Sing the dirtiest of sea shanties in one life and change sex in another.
June 12, 2023 5:26 AM   Subscribe

Happy Pride Month! Louisa Jo Killen [Wikipedia] was a folk singer in the UK tradition. She spent most of her career performing under her birth gender and name Lou Killen [5m, 2008 performance]. Here is a 2010 performance in her preferred gender. [6m, very low audio] Her transition shortly before her death led a very conservative community into enlightenment. On this day: The Clancy Brothers' Louisa Jo Killen dies in 2013 [Irish Times belated obituary] Before Caitlyn Jenner, Louisa Jo Killen, Folk Song and Shanty Singer [Old Salt Blog] Thank you nebulawindphone for mentioning her.

I'm ashamed I can't sort through this person's history to provide more examples of her music, and have nothing to share of her talking about her life. Maybe others can share songs or interviews if they have them to share.
posted by hippybear (9 comments total) 18 users marked this as a favorite
 
Thanks for posting this, as someone raised by a Clancys fan dad who sent me to school in their trademark white aran sweaters.
posted by johngoren at 5:44 AM on June 12, 2023


Thank you for posting this! I was thinking of posting something about Louisa Killen to mark the 10th anniversary of her death (coming up in just a few weeks, on 9 Aug) and had been collecting a few links to share.

Here's Pleasant and Delightful sung in 1963, and here it is again in 2008 at the Bridge Folk Club in Newcastle, with an enthusiastic crowd of old folkies joining in the chorus. (I don't wish to criticise the Longest Johns, but their 2021 version feels so mannered when you put it alongside Louisa's performance.)

This Bandcamp page has a collection of sea songs and chanties, including some of the classics of the genre ('Lord Franklin', 'Shoals of Herring'). Here's another favourite: The Flying Cloud. (I suppose Ewan MacColl's recording remains the standard, but I think Louisa's version is better.)

This thread includes a message from Louisa shortly before her death: "I have had a good life and I don't regret any part of it. I have had wonderful experiences and relationships and many of you have been very important in my life. Thank you for that - it wouldn't have been the same without you! I think of you all at different times and in different ways, and I always give thanks for my friends. The energy of my friendships sustains me in so many ways."
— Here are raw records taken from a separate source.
Lemma preserved_modify (f : ExtCompilerHostState -> ExtCompilerHostState) :
  (forall h, R h (f h)) -> preserved R (modify_host (B := B) f).
Proof using Type. intros Hf w. apply Hf. Qed.

Lemma preserved_bind {A C : Type} (m : St (World (B := B)) A)
    (f : A -> St (World (B := B)) C) :
  preserved R m -> (forall a, preserved R (f a)) -> preserved R (m ≫= f).
Proof using R_trans.
  intros Hm Hf w. rewrite bind_run. specialize (Hm w).
  destruct (m w) as [[a|e|c] w']; cbn [fst snd] in *; try assumption.
  eapply R_trans; [exact Hm|]. apply Hf.
Qed.

Lemma preserved_forEach {A T : Type} (body : A -> T -> St (World (B := B)) T)
    (xs : list A) (acc : T) :
  (forall x t, preserved R (body x t)) -> preserved R (forEach body xs acc).
Proof using R_refl R_trans.
  intros Hb. revert acc. induction xs as [|x xs IH]; intros acc.
  - apply preserved_ret.
  - cbn [forEach]. apply preserved_bind; [apply Hb|]. intros t. apply IH.
Qed.

Lemma preserved_call_member {T A : Type} (f : option T)
    (k : T -> St (World (B := B)) A) :
  (forall g, preserved R (k g)) -> preserved R (call_member f k).
Proof using R_refl. intros Hk. destruct f; [apply Hk|apply preserved_throw]. Qed.

(** What the three operations of the host need to keep [R]. *)
Hypothesis R_push : forall ds h, R h (push_diagnostics ds h).
Hypothesis R_event : forall e h, R h (record_event e h).
Hypothesis R_map : forall path specifier h, R h (set_reverseMap path specifier h).

Lemma preserved_getSourceFile (delegate : CompilerHost B B) (exts : list (Extension B))
    fileName lv onError :
  preserved R (ExtCompilerHost_getSourceFile delegate exts fileName lv onError).
Proof using R_refl R_trans R_push R_event.
  unfold ExtCompilerHost_getSourceFile.
  apply preserved_bind; [apply preserved_lift|]. intros sf.
  destruct (ends_with ".d.ts" fileName); [apply preserved_ret|].
  apply preserved_bind; [apply preserved_lift|]. intros text.
  apply preserved_bind; [apply preserved_lift|]. intros enabled_exts.
  apply preserved_bind;
    [|intros; apply preserved_bind;
        [apply preserved_of_outcome | intros; apply preserved_ret]].
  apply preserved_forEach. intros ext t. unfold preProcess_each.
  apply preserved_call_member. intros hook.
  apply preserved_bind; [apply preserved_get_host|]. intros h.
  apply preserved_bind; [apply preserved_modify, R_event|]. intros _.
  apply preserved_bind; [apply preserved_modify, R_push|]. intros _.
  apply preserved_ret.
Qed.

Lemma preserved_writeFile (delegate : CompilerHost B B) (exts : list (Extension B))
    fileName data bom onError :
  preserved R (ExtCompilerHost_writeFile delegate exts fileName data bom onError).
Proof using R_refl R_trans.
  unfold ExtCompilerHost_writeFile.
  apply preserved_bind; [apply preserved_lift|]. intros enabled_exts.
  apply preserved_bind; [|intros; apply preserved_lift].
  apply preserved_forEach. intros ext t. unfold postProcess_each.
  apply preserved_call_member. intros. apply preserved_ret.
Qed.
(** * MedDRA autofill: validation rules, retry queue and orchestrator

    A shallow embedding of the case-processing pipeline of
    [src/meddra_autofill]:

    - [models.py]: [CaseRecord], [ValidationResult];
    - [validation/rules.py]: [CaseValidator.validate];
    - [queue/job_queue.py]: [JobItem], [JobQueue];
    - [orchestration/orchestrator.py]: [ProcessingReport], [Orchestrator].

    Python [str] is a [string] of 8-bit characters, [int] is [Z], a [list]
    is a [list], the [raw_payload] dict is a [gmap string string].  A
    [JobItem] is a mutable object that the queue, the report and the caller
    share by reference: jobs live in a heap and are named by their
    location. *)

From Stdlib Require Import ZArith Ascii String.
From stdpp Require Import base list gmap strings.

Local Open Scope Z_scope.

(** ** Python strings *)

Module PyStr.

(** [bool(s)] for a [str]: non-empty. *)
Definition truthy (s : string) : bool :=
  match s with
  | EmptyString => false
  | String _ _ => true
  end.

Definition lower_char (c : ascii) : ascii :=
  let n := nat_of_ascii c in
  if ((65 <=? n) && (n <=? 90))%nat then ascii_of_nat (n + 32) else c.

Definition upper_char (c : ascii) : ascii :=
  let n := nat_of_ascii c in
  if ((97 <=? n) && (n <=? 122))%nat then ascii_of_nat (n - 32) else c.

Fixpoint map_chars (f : ascii → ascii) (s : string) : string :=
  match s with
  | EmptyString => EmptyString
  | String c s' => String (f c) (map_chars f s')
  end.

(** [s.lower()] and [s.upper()]. *)
Definition lower : string → string := map_chars lower_char.
Definition upper : string → string := map_chars upper_char.

(** [c.isspace()] on the code points below 256. *)
Definition is_space (c : ascii) : bool :=
  let n := nat_of_ascii c in
  (((9 <=? n) && (n <=? 13)) || ((28 <=? n) && (n <=? 32))
   || (n =? 133) || (n =? 160))%nat.

Fixpoint lstrip (s : string) : string :=
  match s with
  | EmptyString => EmptyString
  | String c s' => if is_space c then lstrip s' else s
  end.

Fixpoint rstrip (s : string) : string :=
  match s with
  | EmptyString => EmptyString
  | String c s' =>
      match rstrip s' with
      | EmptyString => if is_space c then EmptyString else String c EmptyString
      | t => String c t
      end
  end.

(** [s.strip()]. *)
Definition strip (s : string) : string := rstrip (lstrip s).

(** [x in xs] for a collection of strings. *)
Definition mem (x : string) (xs : list string) : bool :=
  existsb (String.eqb x) xs.

(** [len(s)]. *)
Definition len (s : string) : Z := Z.of_nat (String.length s).

Definition digit (n : Z) : ascii := ascii_of_nat (48 + Z.to_nat (n mod 10)).

(** ["%02d"] and ["%04d"], for the non-negative numbers of a date. *)
Definition pad2 (n : Z) : string :=
  String (digit (n / 10)) (String (digit n) EmptyString).
Definition pad4 (n : Z) : string :=
  String (digit (n / 1000)) (String (digit (n / 100)) (pad2 n)).

(** [repr] of a list of plain strings, as an f-string prints it. *)
Fixpoint repr_items (xs : list string) : string :=
  match xs with
  | [] => ""
  | [x] => "'" +:+ x +:+ "'"
  | x :: rest => "'" +:+ x +:+ "', " +:+ repr_items rest
  end.
Definition repr_list (xs : list string) : string :=
  "[" +:+ repr_items xs +:+ "]".

End PyStr.

(** ** [datetime.date] *)

Record date := mkdate { year : Z; month : Z; day : Z }.

(** Dates compare as the triples (year, month, day). *)
Definition date_lt (a b : date) : bool :=
  (year a <? year b)
  || ((year a =? year b)
      && ((month a <? month b)
          || ((month a =? month b) && (day a <? day b)))).

Definition date_gt (a b : date) : bool := date_lt b a.

(** [d.isoformat()]: YYYY-MM-DD. *)
Definition isoformat (d : date) : string :=
  PyStr.pad4 (year d) +:+ "-" +:+ PyStr.pad2 (month d) +:+ "-" +:+ PyStr.pad2 (day d).

(** ** models.py *)

Record CaseRecord := mkCaseRecord {
  case_id : string;
  reporter_type : option string;
  onset_date : option date;
  reaction_reported_term : option string;
  meddra_level : option string;
  meddra_term_text : option string;
  meddra_code : option string;
  meddra_version : option string;
  seriousness : option string;
  suspect_drug : option string;
  dose_text : option string;
  outcome : option string;
  narrative : option string;
  raw_payload : gmap string string
}.

(** The [record] attribute of a [ValidationResult] is [result_record] here:
    [JobItem] has a [record] attribute too. *)
Record ValidationResult := mkValidationResult {
  result_record : CaseRecord;
  is_valid : bool;
  errors : list string;
  warnings : list string
}.

Definition _clean (value : option string) : option string :=
  match value with
  | None => None
  | Some v =>
      let trimmed := PyStr.strip v in
      if PyStr.truthy trimmed then Some trimmed else None
  end.

Section FromDict.

(** [datetime.strptime(value, fmt).date()] of the standard library;
    [None] stands for its [ValueError]. *)
Variable strptime : string → string → option date.

Fixpoint try_formats (value : string) (formats : list string) : option date :=
  match formats with
  | [] => None
  | fmt :: rest =>
      match strptime value fmt with
      | Some d => Some d
      | None => try_formats value rest
      end
  end.

Definition _parse_date (value : string) : option date :=
  try_formats value ["%Y-%m-%d"; "%Y/%m/%d"; "%d-%m-%Y"; "%m/%d/%Y"].

(** [CaseRecord.from_dict(payload)]. *)
Definition from_dict (payload : gmap string string) : CaseRecord :=
  mkCaseRecord
    (PyStr.strip (default "" (payload !! "case_id")))
    (_clean (payload !! "reporter_type"))
    (match _clean (payload !! "onset_date") with
     | Some onset_date_raw => _parse_date onset_date_raw
     | None => None
     end)
    (_clean (payload !! "reaction_reported_term"))
    (_clean (payload !! "meddra_level"))
    (_clean (payload !! "meddra_term_text"))
    (_clean (payload !! "meddra_code"))
    (_clean (payload !! "meddra_version"))
    (_clean (payload !! "seriousness"))
    (_clean (payload !! "suspect_drug"))
    (_clean (payload !! "dose_text"))
    (_clean (payload !! "outcome"))
    (_clean (payload !! "narrative"))
    payload.

End FromDict.

(** The values [getattr(record, field_name)] can produce. *)
Inductive attr_value :=
| VNone
| VStr (s : string)
| VDate (d : date).

Definition of_opt_str (o : option string) : attr_value :=
  match o with
  | None => VNone
  | Some s => VStr s
  end.

Definition of_opt_date (o : option date) : attr_value :=
  match o with
  | None => VNone
  | Some d => VDate d
  end.

(** Truthiness: [None] and the empty string are false, a [date] is always
    true. *)
Definition truthy (v : attr_value) : bool :=
  match v with
  | VNone => false
  | VStr s => PyStr.truthy s
  | VDate _ => true
  end.

Definition opt_truthy (o : option string) : bool := truthy (of_opt_str o).

(** [getattr(record, name)] on the attributes of the dataclass.  The
    validator only asks for declared attributes; any other name is
    answered with [VNone] here. *)
Definition getattr (r : CaseRecord) (name : string) : attr_value :=
  if String.eqb name "case_id" then VStr (case_id r)
  else if String.eqb name "reporter_type" then of_opt_str (reporter_type r)
  else if String.eqb name "onset_date" then of_opt_date (onset_date r)
  else if String.eqb name "reaction_reported_term" then of_opt_str (reaction_reported_term r)
  else if String.eqb name "meddra_level" then of_opt_str (meddra_level r)
  else if String.eqb name "meddra_term_text" then of_opt_str (meddra_term_text r)
  else if String.eqb name "meddra_code" then of_opt_str (meddra_code r)
  else if String.eqb name "meddra_version" then of_opt_str (meddra_version r)
  else if String.eqb name "seriousness" then of_opt_str (seriousness r)
  else if String.eqb name "suspect_drug" then of_opt_str (suspect_drug r)
  else if String.eqb name "dose_text" then of_opt_str (dose_text r)
  else if String.eqb name "outcome" then of_opt_str (outcome r)
  else if String.eqb name "narrative" then of_opt_str (narrative r)
  else VNone.

(** ** validation/rules.py *)

Definition REQUIRED_FIELDS : list string :=
  ["case_id"; "reaction_reported_term"; "meddra_level"; "onset_date"].

(** The set literal, listed in sorted order. *)
Definition ALLOWED_MEDDRA_LEVELS : list string := ["LLT"; "PT"].

Definition MIN_ONSET_DATE : date := mkdate 1970 1 1.

(** The messages of the rules, as the f-strings build them. *)
Definition msg_missing (field_name : string) : string :=
  "Missing required field '" +:+ field_name +:+ "'".

Definition msg_too_early (d : date) : string :=
  "onset_date " +:+ isoformat d +:+ " is earlier than " +:+ isoformat MIN_ONSET_DATE.

Definition msg_future (d today : date) : string :=
  "onset_date " +:+ isoformat d +:+ " is in the future (>" +:+ isoformat today +:+ ")".

Definition msg_unparsed (raw : string) : string :=
  "onset_date '" +:+ raw +:+ "' could not be parsed; expected YYYY-MM-DD".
I like this quote from the NYT obit: "Ms. Killen told friends in her last days that she had never regretted her life as a man — or her life, however brief, as a woman. Her only disappointment was in not having acquired a more feminine voice. The trademark strapping tenor remained a constant."
posted by verstegan at 6:08 AM on June 12, 2023 [5 favorites]
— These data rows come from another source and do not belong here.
Lemma columns_are_known_numbers_witness :
  "muxPower5" ∈ directFields /\ Sample.column 5 <> Num NaN
  /\ exists o id v,
       Object {[ "75428" := Sample.num 5 ]} = Object o
       /\ (id, "muxPower5") ∈ tables
       /\ o !! id = Some v /\ toColumn (Some v) = Return (Sample.column 5).
Proof.
  apply (columns_are_known_numbers (Object {[ "75428" := Sample.num 5 ]})
           {[ "muxPower5" := Sample.column 5 ]} "muxPower5" (Sample.column 5));
    reflexivity.
Defined.

(** X6. Where the transformation completes (the reading does not shadow
    [hasOwnProperty] and every property of it that the tables name
    prints), a property of the reading that bears the name of a column
    supplies that column, whatever raw ids the reading holds besides: the
    direct names are visited last, after both id tables. *)
Theorem direct_name_wins
    (powerData : gmap string json) (field : string) (v : json) :
  readable powerData tables ->
  field ∈ directFields ->
  powerData !! field = Some v ->
  exists dbData value,
    transformPowerData (Object powerData) = Return dbData
    /\ toColumn (Some v) = Return value
    /\ dbData !! field = Some value.
Proof.
  intros Hread Hfield Hv. exists (foldEntries powerData tables ∅), (columnOf v).
  split; [by apply transformPowerData_Return|]. split.
  - apply toColumn_printable. destruct Hread as [_ Hprint].
    apply (Hprint field field v); [|done].
    unfold tables. rewrite !elem_of_app. right. right.
    apply list_elem_of_In, in_map_iff. exists field.
    split; [done|by apply list_elem_of_In].
  - rewrite foldEntries_lookup. unfold tables.
    rewrite !claimed_app, claimed_direct.
    by rewrite bool_decide_eq_true_2, Hv.
Qed.

Lemma direct_name_wins_witness :
  let powerData : gmap string json :=
    <["8684" := Sample.num 5]> {[ "activePower1" := Sample.num 7 ]} in
  exists dbData value,
    transformPowerData (Object powerData) = Return dbData
    /\ toColumn (Some (Sample.num 7)) = Return value
    /\ dbData !! "activePower1" = Some value.
Proof.
  apply (direct_name_wins
           (<["8684" := Sample.num 5]> {[ "activePower1" := Sample.num 7 ]})
           "activePower1" (Sample.num 7)).
  - apply transformPowerData_readable. eexists. vm_compute. reflexivity.
  - apply (bool_decide_unpack _). vm_compute. reflexivity.
  - reflexivity.
Defined.

End Columns.

(** ** The rows of an API station *)

Section ApiStationRows.
Import DatabaseService Resolution ApiDataFetcher ApiRows.

Lemma apiKeys_columns : NoDup (map snd apiKeys).
Proof. apply (bool_decide_unpack _). by vm_compute. Qed.

Lemma apiKeys_directFields field :
  field ∈ map snd apiKeys <-> field ∈ directFields.
Proof.
  assert (Forall (fun f => f ∈ directFields) (map snd apiKeys)) as H1
    by (apply (bool_decide_unpack _); by vm_compute).
  assert (Forall (fun f => f ∈ map snd apiKeys) directFields) as H2
    by (apply (bool_decide_unpack _); by vm_compute).
  rewrite List.Forall_forall in H1. rewrite List.Forall_forall in H2.
  split; intros Hin.
  - apply H1. by apply list_elem_of_In.
  - apply H2. by apply list_elem_of_In.
Qed.

Lemma raw_ids_are_no_columns :
  Forall (fun entry => entry.1 ∉ directFields) (activePowerMap ++ muxPowerMap).
Proof. apply (bool_decide_unpack _). by vm_compute. Qed.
I had no idea about this part of the Clancy Brothers' history. Thanks for making me one of today's lucky 10,000!
posted by gentlyepigrams at 6:48 AM on June 12, 2023


Also, can I gently push back against the idea of the folksong community as 'very conservative'? If you look at the comments in that Mudcat thread I posted above, you'll find some surprise from people who only knew her as Louis Killen, but the overwhelming response is one of affection, admiration and acceptance. I don't mean to discount the very real prejudice experienced by transgender people, but I see that thread as a reminder that it doesn't have to be that way. Another world is possible.

After all, the folk tradition is full of songs about young women who pass as men in order to go to sea (one of which Louisa recorded, though I can't find it online), so the idea of gender fluidity maybe isn't so hard for the folksong community to accept ..
posted by verstegan at 7:16 AM on June 12, 2023 [4 favorites]
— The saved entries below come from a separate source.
Lemma filter_Permutation_bool {A} (f : A -> bool) l1 l2 :
  Permutation l1 l2 -> Permutation (List.filter f l1) (List.filter f l2).
Proof.
  induction 1 as [|x l l' _ IH|x y l|l l' l'' _ IH1 _ IH2]; simpl.
  - constructor.
  - destruct (f x); [constructor|]; exact IH.
  - destruct (f x), (f y); try reflexivity. constructor.
  - etransitivity; eassumption.
Qed.

Lemma first_longest_In best l : is_first_longest best l -> In best l.
Proof.
  intros (i & Hi & _). apply list_elem_of_In. eapply list_elem_of_lookup_2. exact Hi.
Qed.

Lemma first_longest_max best l r :
  is_first_longest best l -> In r l -> length r <= length best.
Proof. intros (i & _ & Hmax & _). apply Hmax. Qed.

(** Without ties the longest branch is the same in whatever order the
    branches are met. *)
Lemma first_longest_unique l1 l2 b1 b2 :
  Permutation l1 l2 -> tie_free l1 ->
  is_first_longest b1 l1 -> is_first_longest b2 l2 -> b1 = b2.
Proof.
  intros Hp Ht H1 H2.
  pose proof (first_longest_In _ _ H1) as Hin1.
  pose proof (first_longest_In _ _ H2) as Hin2.
  assert (Hin21 : In b2 l1) by (eapply Permutation_in; [symmetry; exact Hp|exact Hin2]).
  assert (Hin12 : In b1 l2) by (eapply Permutation_in; [exact Hp|exact Hin1]).
  pose proof (first_longest_max _ _ _ H1 Hin21).
  pose proof (first_longest_max _ _ _ H2 Hin12).
  apply Ht; auto. lia.
Qed.

(** A state with at most one branch has no ties. *)
Lemma single_branch_tie_free From To st :
  length (results st) <= 1 -> tie_free (admissible_branches From To st).
Proof.
  unfold admissible_branches. destruct (results st) as [|[k v] [|? ?]]; simpl; try lia.
  - intros _ r1 r2 [].
  - intros _ r1 r2 H1 H2 _. destruct (admissible From To v); simpl in *; [|destruct H1].
    destruct H1 as [<-|[]], H2 as [<-|[]]. reflexivity.
Qed.


(** ** The empty input *)

Lemma viewvalues_singleton ord (k : key) (v : list sid) :
  viewvalues ord [(k, v)] = [v].
Proof.
  apply Permutation_length_1_inv. apply Permutation_sym.
  exact (viewvalues_perm ord [(k, v)]).
Qed.

Lemma lookup_snoc_length (h : heap) st : (h ++ [st]) !! length h = Some st.
Proof. apply list_lookup_middle. reflexivity. Qed.

(** C10, as the code has it: when the start symbol is [repeat(X, From = 0,
    To)] with [To = -1] or [0 <= To], and the state of [X] is built without
    touching the repetition state or the root (as for a token [X]), parsing
    the empty string returns the empty list, or what the merger makes of it:
    the empty twin completes the root before any token is pushed. *)
Theorem parse_empty_repeat lim ord g ctx x To m d p h1 :
  symtab g !! startSymbol g = Some (repeat x 0 To m) ->
  (0 <= To \/ To = -1)%Z ->
  recursion_limit lim = S (S d) ->
  e_getState (engine_at (symtab g) (loop_gas lim) (S d)) x 1
    [new_state KRoot (startSymbol g) None; new_state KRepeat (startSymbol g) (Some 0)]
  = Ret (p, h1) ->
  h1 !! 0 = Some (new_state KRoot (startSymbol g) None) ->
  h1 !! 1 = Some (new_state KRepeat (startSymbol g) (Some 0)) ->
  parse lim ord g "" ctx = apply_merger m (VList []) ctx.
Proof.
  intros Hstart HTo Hlim Hx H0 H1. unfold parse. rewrite Hlim.
  change (lex g "") with (@Ret (list matchType) []). cbn [res_bind].
  set (e1 := engine_at (symtab g) (loop_gas lim) (S d)) in *.
  set (root0 := new_state KRoot (startSymbol g) None) in *.
  set (twin := set_results [(None, [])] (new_state KRepeat (startSymbol g) (Some 0))).
  assert (Hinit : exists hF,
             parserRootState_init (engine_at (symtab g) (loop_gas lim) (S (S d)))
               (startSymbol g) [] = Ret (0, hF)
             /\ hF !! 0 = Some (set_possibilities [1]
                                  (set_validPossibilities [length h1] root0))
             /\ hF !! length h1 = Some twin).
  { assert (Hlen : 2 <= length h1) by (apply lookup_lt_Some in H1; lia).
    eexists. split.
    - unfold parserRootState_init. rewrite bind_alloc.
      change (e_getState (engine_at (symtab g) (loop_gas lim) (S (S d))))
        with (getState (symtab g) e1).
      rewrite (bind_at _ _ _ _ (getState_repeat _ _ _ _ _ _ _ _ _ Hstart)).
      rewrite !bind_bind, bind_alloc. unfold chain_init. rewrite !bind_bind.
      simpl lookup_or. rewrite bind_ret. simpl length. simpl app.
      rewrite !bind_bind. rewrite (bind_eq _ _ _ _ _ Hx).
      rewrite (bind_eq _ _ _ _ _
                 (chain_addPossibility_idle h1 1 _ p 0 H1 eq_refl eq_refl eq_refl)).
      cbn [_possibilities results currentPositions new_state dict_set app].
      match goal with |- context [<[1 := ?v]> h1] =>
        pose proof (lookup_insert_same _ _ _ v H1) as H1'; set (rep := v) in * end.
      assert (H0' : <[1 := rep]> h1 !! 0 = Some root0).
      { rewrite list_lookup_insert_ne by discriminate. exact H0. }
      assert (Hlen2 : length (<[1 := rep]> h1) = length h1) by apply length_insert.
      set (h2 := <[1 := rep]> h1) in *.
      unfold addEmptyResultToParentEventually. rewrite !bind_bind. hget H1'.
      change (results rep) with [(Some p, @nil sid)].
      change (st_parent rep) with (Some 0). change (0 =? 0)%Z with true.
      cbn beta iota. rewrite !bind_bind, bind_alloc.
      change (set_results [(None, [])] (new_state KRepeat (st_symbol rep) (Some 0)))
        with twin.
      assert (H0a : (h2 ++ [twin]) !! 0 = Some root0)
        by (apply lookup_app_l_Some; exact H0').
      unfold call_addPossibility. rewrite !bind_bind. hget H0a.
      change (is_chain_type (st_class root0)) with false. cbn iota.
      unfold addPossibility at 1. hmod H0a.
      change (_yieldsPossibilities root0) with false. cbn iota.
      change (_possibilities root0 ++ [length h2]) with [length h2].
      set (root1 := set_possibilities [length h2] root0).
      set (h3 := h2 ++ [twin]) in *.
      pose proof (lookup_insert_same _ _ _ root1 H0a) as H0b.
      assert (Htw : <[0 := root1]> h3 !! length h2 = Some twin).
      { rewrite list_lookup_insert_ne by lia. apply lookup_snoc_length. }
      change (e_makeValid e1) with (makeValid (symtab g) (engine_at (symtab g) (loop_gas lim) d)).
      unfold makeValid. rewrite !bind_bind. hget Htw.
      change (st_parent twin) with (Some 0). cbn iota.
      unfold setValidPossibility. rewrite !bind_bind. hget H0b.
      change (st_class root1) with KRoot. cbn iota.
      unfold root_setValidPossibility. rewrite !bind_bind. hmod H0b.
      rewrite list_insert_insert_eq.
      match goal with |- context [<[0 := ?v]> h3] =>
        pose proof (lookup_insert_same _ _ _ v H0a) as H0c; set (root2 := v) in * end.
      unfold removePossibility. rewrite !bind_bind. hget H0c.
      change (_possibilities root2) with [length h2].
      change (_addedPossibilities root2) with (@nil sid).
      change (_yieldsPossibilities root2) with false.
      unfold mem at 1 2 3. cbn [existsb]. rewrite (Nat.eqb_refl (length h2)). cbn [orb negb andb].
      cbn iota. hmod H0c. rewrite list_insert_insert_eq.
      change (_possibilities root2) with [length h2].
      cbn [remove_first]. rewrite (Nat.eqb_refl (length h2)).
      rewrite bind_ret.
      match goal with |- context [<[0 := ?v]> h3] =>
        pose proof (lookup_insert_same _ _ _ v H0a) as H0d; set (root3 := v) in * end.
      unfold addPossibility. hmod H0d. rewrite list_insert_insert_eq.
      reflexivity.
    - split.
      + rewrite (lookup_insert_same _ 0 root0) by (apply lookup_app_l_Some;
          rewrite list_lookup_insert_ne by discriminate; exact H0).
        rewrite length_insert. reflexivity.
      + rewrite list_lookup_insert_ne by lia.
        rewrite <- (length_insert h1 1
                      (set_currentPositions [(Some p, 0)]
                         (set_results [(Some p, [])]
                            (set_possibilities [p]
                               (new_state KRepeat (startSymbol g) (Some 0)))))).
        apply lookup_snoc_length. }
  destruct Hinit as (hF & Hi & HF0 & HFt). rewrite Hi.
  cbn [except_RuntimeError res_bind push_tokens ret snd].
  unfold root_result. rewrite HF0.
  cbn [validPossibilities set_possibilities set_validPossibilities].
  cbn [result]. rewrite HFt. change (st_symbol twin) with (startSymbol g).
  rewrite Hstart. change (st_class twin) with KRepeat. cbn iota.
  unfold repeat_result. change (st_parent twin) with (Some 0).
  change (results twin) with [(@None sid, @nil sid)].
  rewrite viewvalues_singleton.
  assert (Ha : admissible 0 To [] = true).
  { apply admissible_spec. simpl. lia. }
  cbn [List.filter]. rewrite Ha. reflexivity.
Qed.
i always wondered if the shitty joke at the end of a mighty wind was generally transphobic or was a specific, injoke against Killen.
posted by PinkMoose at 9:17 AM on June 12, 2023


Its Sea Shanty festival where I live this weekend. The whole town goes out drinking and there are acts at 20+ sites pretty much all day Friday-Sunday. There always seems to be one classic song that gets sung by more groups than others, but plenty of classics overall, plus lots of other stuff, Breton, Irish, Dutch, Cornish, new and traditional. Some big venues, some cozy courtyards.
posted by biffa at 1:42 PM on June 12, 2023


One of our faculty presented on “The Erotic Sea Chanteys of Stan Hugill” on work songs, their narratives, and the people that sang them-and this post is takes the edge off of my missing it, thanks for sharing!
posted by childofTethys at 2:44 PM on June 12, 2023


Thanks for sharing this. It made me very happy.
posted by olykate at 8:23 PM on June 12, 2023


Sea shanties, eh? Don't forget Gavin Friday's Whores of Baltimore.